Task instructions:
Your answer is a number only: how many lines in the data below contain "when"?

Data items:
━━━━━━━━━━━━━━━━
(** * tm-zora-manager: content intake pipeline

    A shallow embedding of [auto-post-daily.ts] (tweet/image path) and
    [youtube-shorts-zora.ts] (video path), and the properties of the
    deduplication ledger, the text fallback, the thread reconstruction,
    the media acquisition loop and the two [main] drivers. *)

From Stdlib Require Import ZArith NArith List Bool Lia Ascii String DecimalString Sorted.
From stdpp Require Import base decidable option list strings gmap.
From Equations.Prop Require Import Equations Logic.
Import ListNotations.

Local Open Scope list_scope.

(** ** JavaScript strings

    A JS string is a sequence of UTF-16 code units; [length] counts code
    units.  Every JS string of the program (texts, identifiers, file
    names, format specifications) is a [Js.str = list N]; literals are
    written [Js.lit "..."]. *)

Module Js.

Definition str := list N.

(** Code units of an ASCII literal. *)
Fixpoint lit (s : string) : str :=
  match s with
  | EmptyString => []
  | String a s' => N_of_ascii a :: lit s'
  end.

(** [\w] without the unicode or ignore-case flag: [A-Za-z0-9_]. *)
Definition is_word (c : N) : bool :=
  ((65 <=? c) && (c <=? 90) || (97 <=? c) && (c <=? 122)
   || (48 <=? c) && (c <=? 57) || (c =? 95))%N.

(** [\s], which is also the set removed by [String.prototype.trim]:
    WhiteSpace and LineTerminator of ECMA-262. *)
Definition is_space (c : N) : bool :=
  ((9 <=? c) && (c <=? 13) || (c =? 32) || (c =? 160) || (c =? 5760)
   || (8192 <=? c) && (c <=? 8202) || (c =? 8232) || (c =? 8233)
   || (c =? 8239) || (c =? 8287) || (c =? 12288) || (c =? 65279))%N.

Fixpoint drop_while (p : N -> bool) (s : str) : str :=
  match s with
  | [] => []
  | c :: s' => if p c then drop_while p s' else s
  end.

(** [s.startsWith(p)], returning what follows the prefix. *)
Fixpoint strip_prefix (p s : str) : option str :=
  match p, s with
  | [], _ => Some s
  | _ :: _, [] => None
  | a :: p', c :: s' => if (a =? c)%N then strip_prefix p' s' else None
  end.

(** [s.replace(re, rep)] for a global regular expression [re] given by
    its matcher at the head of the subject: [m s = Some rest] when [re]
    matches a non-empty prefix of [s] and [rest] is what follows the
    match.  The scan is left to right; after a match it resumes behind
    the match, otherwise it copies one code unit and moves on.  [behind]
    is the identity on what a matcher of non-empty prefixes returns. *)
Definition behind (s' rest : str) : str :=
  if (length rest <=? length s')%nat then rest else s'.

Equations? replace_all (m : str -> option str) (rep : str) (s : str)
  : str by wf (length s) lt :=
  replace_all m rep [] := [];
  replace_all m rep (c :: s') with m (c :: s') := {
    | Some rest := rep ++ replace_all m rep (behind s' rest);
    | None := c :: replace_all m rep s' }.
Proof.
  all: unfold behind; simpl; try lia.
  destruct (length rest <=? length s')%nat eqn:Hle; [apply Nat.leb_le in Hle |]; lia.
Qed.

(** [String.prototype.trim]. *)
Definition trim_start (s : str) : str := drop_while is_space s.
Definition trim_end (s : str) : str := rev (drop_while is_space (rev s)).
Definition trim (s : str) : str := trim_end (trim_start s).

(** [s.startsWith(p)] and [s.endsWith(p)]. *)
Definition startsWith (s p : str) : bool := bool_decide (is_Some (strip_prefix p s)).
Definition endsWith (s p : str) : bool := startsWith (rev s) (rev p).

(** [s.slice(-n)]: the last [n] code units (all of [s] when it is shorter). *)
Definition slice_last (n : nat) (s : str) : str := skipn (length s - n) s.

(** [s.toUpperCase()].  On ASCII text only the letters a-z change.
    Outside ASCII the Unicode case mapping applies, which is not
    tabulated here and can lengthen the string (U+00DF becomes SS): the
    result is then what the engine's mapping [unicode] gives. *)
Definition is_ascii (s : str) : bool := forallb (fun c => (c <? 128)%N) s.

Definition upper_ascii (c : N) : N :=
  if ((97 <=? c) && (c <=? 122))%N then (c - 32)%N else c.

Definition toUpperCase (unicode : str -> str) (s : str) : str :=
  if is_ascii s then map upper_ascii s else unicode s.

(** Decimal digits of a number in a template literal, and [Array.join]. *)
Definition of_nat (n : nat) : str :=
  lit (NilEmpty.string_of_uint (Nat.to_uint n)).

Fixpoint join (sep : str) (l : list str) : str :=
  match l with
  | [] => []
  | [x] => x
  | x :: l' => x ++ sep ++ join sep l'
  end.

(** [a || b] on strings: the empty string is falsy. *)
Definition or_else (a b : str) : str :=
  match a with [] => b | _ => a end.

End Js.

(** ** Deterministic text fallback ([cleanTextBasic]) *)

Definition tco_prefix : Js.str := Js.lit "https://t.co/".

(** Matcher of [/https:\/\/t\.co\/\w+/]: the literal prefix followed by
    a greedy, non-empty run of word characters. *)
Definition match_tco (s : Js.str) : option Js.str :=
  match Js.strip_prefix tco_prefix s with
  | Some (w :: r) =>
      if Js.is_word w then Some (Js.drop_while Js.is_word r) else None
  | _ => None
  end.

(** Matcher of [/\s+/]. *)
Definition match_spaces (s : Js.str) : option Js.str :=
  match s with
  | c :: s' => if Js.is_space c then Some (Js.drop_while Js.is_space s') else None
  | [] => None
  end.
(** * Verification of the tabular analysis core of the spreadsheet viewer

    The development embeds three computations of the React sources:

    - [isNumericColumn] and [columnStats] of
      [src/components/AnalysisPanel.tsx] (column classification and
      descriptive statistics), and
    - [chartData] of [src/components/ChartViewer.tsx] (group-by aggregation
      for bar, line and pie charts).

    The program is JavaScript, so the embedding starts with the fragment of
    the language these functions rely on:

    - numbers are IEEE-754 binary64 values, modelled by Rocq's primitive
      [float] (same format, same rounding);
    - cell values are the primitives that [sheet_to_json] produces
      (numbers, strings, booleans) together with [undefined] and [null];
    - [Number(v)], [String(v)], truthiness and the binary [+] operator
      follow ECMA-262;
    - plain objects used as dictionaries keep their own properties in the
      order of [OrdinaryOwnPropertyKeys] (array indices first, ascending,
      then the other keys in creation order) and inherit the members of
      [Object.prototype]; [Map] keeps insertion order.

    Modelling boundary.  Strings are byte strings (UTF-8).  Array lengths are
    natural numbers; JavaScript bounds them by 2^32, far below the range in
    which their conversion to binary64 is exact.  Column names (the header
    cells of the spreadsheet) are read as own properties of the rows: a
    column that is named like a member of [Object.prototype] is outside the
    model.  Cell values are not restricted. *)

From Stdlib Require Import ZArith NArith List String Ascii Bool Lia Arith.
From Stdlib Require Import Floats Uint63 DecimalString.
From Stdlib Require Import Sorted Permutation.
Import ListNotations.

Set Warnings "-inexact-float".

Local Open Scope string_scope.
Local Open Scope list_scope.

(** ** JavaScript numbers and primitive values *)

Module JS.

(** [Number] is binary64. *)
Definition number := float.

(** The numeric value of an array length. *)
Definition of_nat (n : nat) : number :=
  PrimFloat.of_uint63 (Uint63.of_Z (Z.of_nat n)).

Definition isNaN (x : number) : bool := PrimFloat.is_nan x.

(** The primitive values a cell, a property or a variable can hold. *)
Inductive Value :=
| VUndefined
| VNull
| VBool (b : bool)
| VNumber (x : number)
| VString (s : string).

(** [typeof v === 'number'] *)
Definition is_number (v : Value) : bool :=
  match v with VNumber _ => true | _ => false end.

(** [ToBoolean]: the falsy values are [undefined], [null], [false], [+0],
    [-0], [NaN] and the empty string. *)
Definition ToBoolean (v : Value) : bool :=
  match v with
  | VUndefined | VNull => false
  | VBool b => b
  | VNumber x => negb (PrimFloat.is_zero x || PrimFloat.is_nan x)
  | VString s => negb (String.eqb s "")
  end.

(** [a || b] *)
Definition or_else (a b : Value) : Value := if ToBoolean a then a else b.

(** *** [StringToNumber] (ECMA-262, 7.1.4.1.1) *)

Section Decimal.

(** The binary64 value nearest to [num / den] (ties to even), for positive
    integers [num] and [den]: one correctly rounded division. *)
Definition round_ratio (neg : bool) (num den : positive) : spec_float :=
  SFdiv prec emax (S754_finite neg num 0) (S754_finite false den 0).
━━━━━━━━━━━━━━━━
Result of this exercise:
2